> Instructions to follow
Only the lines below, from the one with "(** One run" through the one with "destruct (overdue now y);", are to be written out, exactly.

> Task data
Lemma update_one_then (t : list Approval) (g : Approval -> Approval) (a0 : Approval) ids :
  keys_unique ap_id t -> a0 ∈ t -> ap_id a0 ∉ ids -> (forall a, ap_id (g a) = ap_id a) ->
  map (fun a => if bool_decide (ap_id a ∈ ids) then g a else a)
    (sql_update (has_key ap_id (ap_id a0)) (fun _ => g a0) t).1
  = map (fun a => if bool_decide (ap_id a ∈ ap_id a0 :: ids) then g a else a) t.
Proof.
  intros Hu Hin Hn Hg. cbn. rewrite map_map. apply map_ext_in. intros a Ha%list_elem_of_In.
  destruct (has_key ap_id (ap_id a0) a) eqn:E.
  - apply has_key_true in E. assert (a = a0) as -> by (by eapply key_elem_inj).
    rewrite Hg, bool_decide_false, bool_decide_true by (done || by apply elem_of_cons; left). done.
  - apply has_key_false in E.
    destruct (decide (ap_id a ∈ ids)); [rewrite !bool_decide_true by (done || by apply elem_of_cons; right)|
      rewrite !bool_decide_false by (done || by intros [?|?]%elem_of_cons)]; done.
Qed.

Lemma update_row_const (t : list Approval) (f : Approval -> Approval) (a0 : Approval) :
  keys_unique ap_id t -> a0 ∈ t ->
  sql_update (has_key ap_id (ap_id a0)) f t = sql_update (has_key ap_id (ap_id a0)) (fun _ => f a0) t.
Proof.
  intros Hu Hin. unfold sql_update. f_equal. apply map_ext_in. intros a Ha%list_elem_of_In.
  destruct (has_key _ _ a) eqn:E; [|done]. apply has_key_true in E. f_equal. by eapply key_elem_inj.
Qed.

Lemma escalate_or_expire_spec now m l d :
  keys_unique ap_id (approvals d) -> NoDup (map ap_id l) -> Forall (fun a => a ∈ approvals d) l ->
  escalate_or_expire now m l d
  = (Ok (Z.of_nat (length (List.filter (fun a => ap_escalation_count a <? m)%Z l)),
         Z.of_nat (length (List.filter (fun a => negb (ap_escalation_count a <? m)%Z) l))),
     set_approvals (map (fun a => if bool_decide (ap_id a ∈ map ap_id l)
                                  then expire_step now m (rules d) a else a) (approvals d)) d).
Proof.
  revert d. induction l as [|a0 l IH]; intros d Hu Hnd Hall.
  { cbn. unfold_M. f_equal. destruct d as [t rs gm al]. unfold set_approvals. cbn. f_equal.
    symmetry. apply map_id. }
  cbn [map] in Hnd. apply NoDup_cons in Hnd as [Hn Hnd]. inversion Hall as [|? ? Hin Hall']; subst.
  assert (Hstep : forall f, (forall a, ap_id (f a) = ap_id a) -> f a0 = expire_step now m (rules d) a0 ->
    escalate_or_expire now m l (set_approvals (sql_update (has_key ap_id (ap_id a0)) f (approvals d)).1 d)
    = (Ok (Z.of_nat (length (List.filter (fun a => ap_escalation_count a <? m)%Z l)),
           Z.of_nat (length (List.filter (fun a => negb (ap_escalation_count a <? m)%Z) l))),
       set_approvals (map (fun a => if bool_decide (ap_id a ∈ map ap_id (a0 :: l))
                                    then expire_step now m (rules d) a else a) (approvals d)) d)).
  { intros f Hid Hf. rewrite IH; [|by apply keys_unique_update|done|].
    - cbn [approvals set_approvals rules].
      rewrite (update_row_const _ f a0 Hu Hin), Hf.
      by rewrite (update_one_then _ (expire_step now m (rules d)) a0) by auto using expire_step_id.
    - rewrite Forall_forall in Hall' |- *. intros a Ha. apply elem_of_update. exists a.
      split; [auto|]. destruct (has_key _ _ a) eqn:E; [|done]. apply has_key_true in E.
      destruct Hn. rewrite <- E. by apply list_elem_of_fmap_2. }
  cbn [escalate_or_expire List.filter]. unfold escalate_approval, update_approval. unfold_M.
  destruct (ap_escalation_count a0 <? m)%Z eqn:Em; cbn [negb length].
  - rewrite Hstep; [|done|unfold expire_step; by rewrite Em]. f_equal. f_equal. f_equal. lia.
  - rewrite Hstep; [|done|unfold expire_step; by rewrite Em]. f_equal. f_equal. f_equal. lia.
Qed.

(** One run of the job: every overdue approval takes its step, no other moves. *)
Lemma process_expired_approvals_spec now m d :
  keys_unique ap_id (approvals d) ->
  process_expired_approvals now m d
  = (Ok (sql_count (fun a => overdue now a && (ap_escalation_count a <? m)%Z) (approvals d),
         sql_count (fun a => overdue now a && negb (ap_escalation_count a <? m)%Z) (approvals d)),
     set_approvals (map (fun a => if overdue now a then expire_step now m (rules d) a else a)
                      (approvals d)) d).
Proof.
  intros Hu. unfold process_expired_approvals. unfold_M.
  assert (Hin : forall a, a ∈ get_expired_approvals now d <-> a ∈ approvals d /\ overdue now a = true)
    by (intros; apply elem_of_sql_select).
  rewrite escalate_or_expire_spec; [|done|by apply (keys_unique_select ap_id)|].
  2:{ apply Forall_forall. by intros a [? ?]%Hin. }
  unfold sql_count, sql_select. f_equal.
  - assert (Hff : forall (P Q : Approval -> bool) l, List.filter P (List.filter Q l)
                  = List.filter (fun a => Q a && P a) l).
    { intros P Q l. induction l as [|x l IH]; [done|]. cbn. destruct (Q x); cbn; by rewrite IH. }
    unfold get_expired_approvals, sql_select. by rewrite !Hff.
  - f_equal. apply map_ext_in. intros a Ha%list_elem_of_In.
    destruct (overdue now a) eqn:Eo.
    + rewrite bool_decide_true; [done|]. apply list_elem_of_fmap_2. by apply Hin.
    + rewrite bool_decide_false; [done|]. intros (b & He & [Hb Hob]%Hin)%list_elem_of_fmap.
      by rewrite (key_elem_inj ap_id _ a b Hu Ha Hb He), Hob in Eo.
Qed.

Lemma good_escalate L (R : list Approval) (HR : Forall (fun a => ap_status a <> ApPending) R) now :
  keeps (good L R) (process_escalations now).
Proof.
  intros d (Hu & Hf & Hr). unfold process_escalations, with_db. unfold_M.
  rewrite process_expired_approvals_spec by done. split_and!; cbn [snd approvals set_approvals].
  - assert (keys_unique ap_id (sql_update (overdue now) (expire_step now MAX_ESCALATIONS (rules d))
              (approvals d)).1) by (apply keys_unique_update; auto using expire_step_id). done.
  - rewrite Forall_forall in Hf |- *. intros x (y & Hx & Hy)%list_elem_of_In%in_map_iff.
    apply list_elem_of_In in Hy. subst x. specialize (Hf y Hy).
    destruct (overdue now y); [|done]. unfold expire_step.
    destruct (Z.ltb _ _); [by apply sound_escalated|]. apply sound_resolve; auto.
  - intros a Ha. apply list_elem_of_In, in_map_iff. exists a. split; [|by apply list_elem_of_In, Hr].
    rewrite Forall_forall in HR. unfold overdue, is_pending. by rewrite bool_decide_false by auto.
Qed.

(** The approval a request on the legacy endpoints votes on. *)
Definition legacy_vote (o : approval_op) : option string :=
  match o with OpApprove _ _ id _ _ _ | OpReject _ _ id _ _ _ => Some id | _ => None end.
Definition legacy_votes (ops : list approval_op) (id : string) : bool := existsb (fun o => bool_decide (legacy_vote o = Some id)) ops.

(** What a request does, [get_db]'s rollback included. *)
Lemma good_serve L (R : list Approval) (HR : Forall (fun a => ap_status a <> ApPending) R) d o :
  (forall id, legacy_vote o = Some id -> L id = true) -> good L R d -> good L R (approval_serve d o).
Proof.
  intros HL. revert d. change (keeps (good L R) (fun d => (Ok tt : result approval_error unit, approval_serve d o))).
  intros d Hg. cbn [snd]. unfold approval_serve. revert d Hg.
  assert (Hok : forall A (m : ApprovalM A), keeps (good L R) m -> keeps (good L R) (m;; mret tt)).
  { intros. apply keeps_bind; [done|]. intros. apply keeps_ret. }
  apply keeps_with_db. destruct o; cbn [approval_handle legacy_vote] in *; try apply Hok.
  - unfold create_approval. destruct (bool_decide _); [by intros d|]. destruct (_ || _); [by intros d|].
    apply good_insert; by apply sound_new.
  - apply good_insert; by apply sound_new.
  - unfold vote_on_approval. destruct (bool_decide _); [by intros d|].
    destruct user as [[uid name]|]; [|by intros d]. destruct (String.eqb_spec uid ""); [by intros d|]. destruct (_ || _); [by intros d|].
    apply keeps_catch; [|by intros e d]. apply keeps_bind; [by apply good_cast_vote|].
    intros [v c]. apply keeps_bind; [by intros d|]. intros a. apply keeps_bind; [by intros d|].
    intros. apply keeps_ret.
  - apply good_legacy; auto.
  - apply good_legacy; auto.
  - unfold cancel_approval_post. destruct user as [uid|]; [|by intros d].
    destruct (String.eqb _ _); [by intros d|]. apply keeps_catch; [by apply good_cancel|by intros e d].
  - by apply good_cancel_delete.
  - unfold get_approval_stats. apply keeps_bind; [by apply good_expire|]. intros. by intros d.
  - by apply good_escalate.
Qed.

> Expected output
(** One run of the job: every overdue approval takes its step, no other moves. *)
Lemma process_expired_approvals_spec now m d :
  keys_unique ap_id (approvals d) ->
  process_expired_approvals now m d
  = (Ok (sql_count (fun a => overdue now a && (ap_escalation_count a <? m)%Z) (approvals d),
         sql_count (fun a => overdue now a && negb (ap_escalation_count a <? m)%Z) (approvals d)),
     set_approvals (map (fun a => if overdue now a then expire_step now m (rules d) a else a)
                      (approvals d)) d).
Proof.
  intros Hu. unfold process_expired_approvals. unfold_M.
  assert (Hin : forall a, a ∈ get_expired_approvals now d <-> a ∈ approvals d /\ overdue now a = true)
    by (intros; apply elem_of_sql_select).
  rewrite escalate_or_expire_spec; [|done|by apply (keys_unique_select ap_id)|].
  2:{ apply Forall_forall. by intros a [? ?]%Hin. }
  unfold sql_count, sql_select. f_equal.
  - assert (Hff : forall (P Q : Approval -> bool) l, List.filter P (List.filter Q l)
                  = List.filter (fun a => Q a && P a) l).
    { intros P Q l. induction l as [|x l IH]; [done|]. cbn. destruct (Q x); cbn; by rewrite IH. }
    unfold get_expired_approvals, sql_select. by rewrite !Hff.
  - f_equal. apply map_ext_in. intros a Ha%list_elem_of_In.
    destruct (overdue now a) eqn:Eo.
    + rewrite bool_decide_true; [done|]. apply list_elem_of_fmap_2. by apply Hin.
    + rewrite bool_decide_false; [done|]. intros (b & He & [Hb Hob]%Hin)%list_elem_of_fmap.
      by rewrite (key_elem_inj ap_id _ a b Hu Ha Hb He), Hob in Eo.
Qed.

Lemma good_escalate L (R : list Approval) (HR : Forall (fun a => ap_status a <> ApPending) R) now :
  keeps (good L R) (process_escalations now).
Proof.
  intros d (Hu & Hf & Hr). unfold process_escalations, with_db. unfold_M.
  rewrite process_expired_approvals_spec by done. split_and!; cbn [snd approvals set_approvals].
  - assert (keys_unique ap_id (sql_update (overdue now) (expire_step now MAX_ESCALATIONS (rules d))
              (approvals d)).1) by (apply keys_unique_update; auto using expire_step_id). done.
  - rewrite Forall_forall in Hf |- *. intros x (y & Hx & Hy)%list_elem_of_In%in_map_iff.
    apply list_elem_of_In in Hy. subst x. specialize (Hf y Hy).
    destruct (overdue now y); [|done]. unfold expire_step.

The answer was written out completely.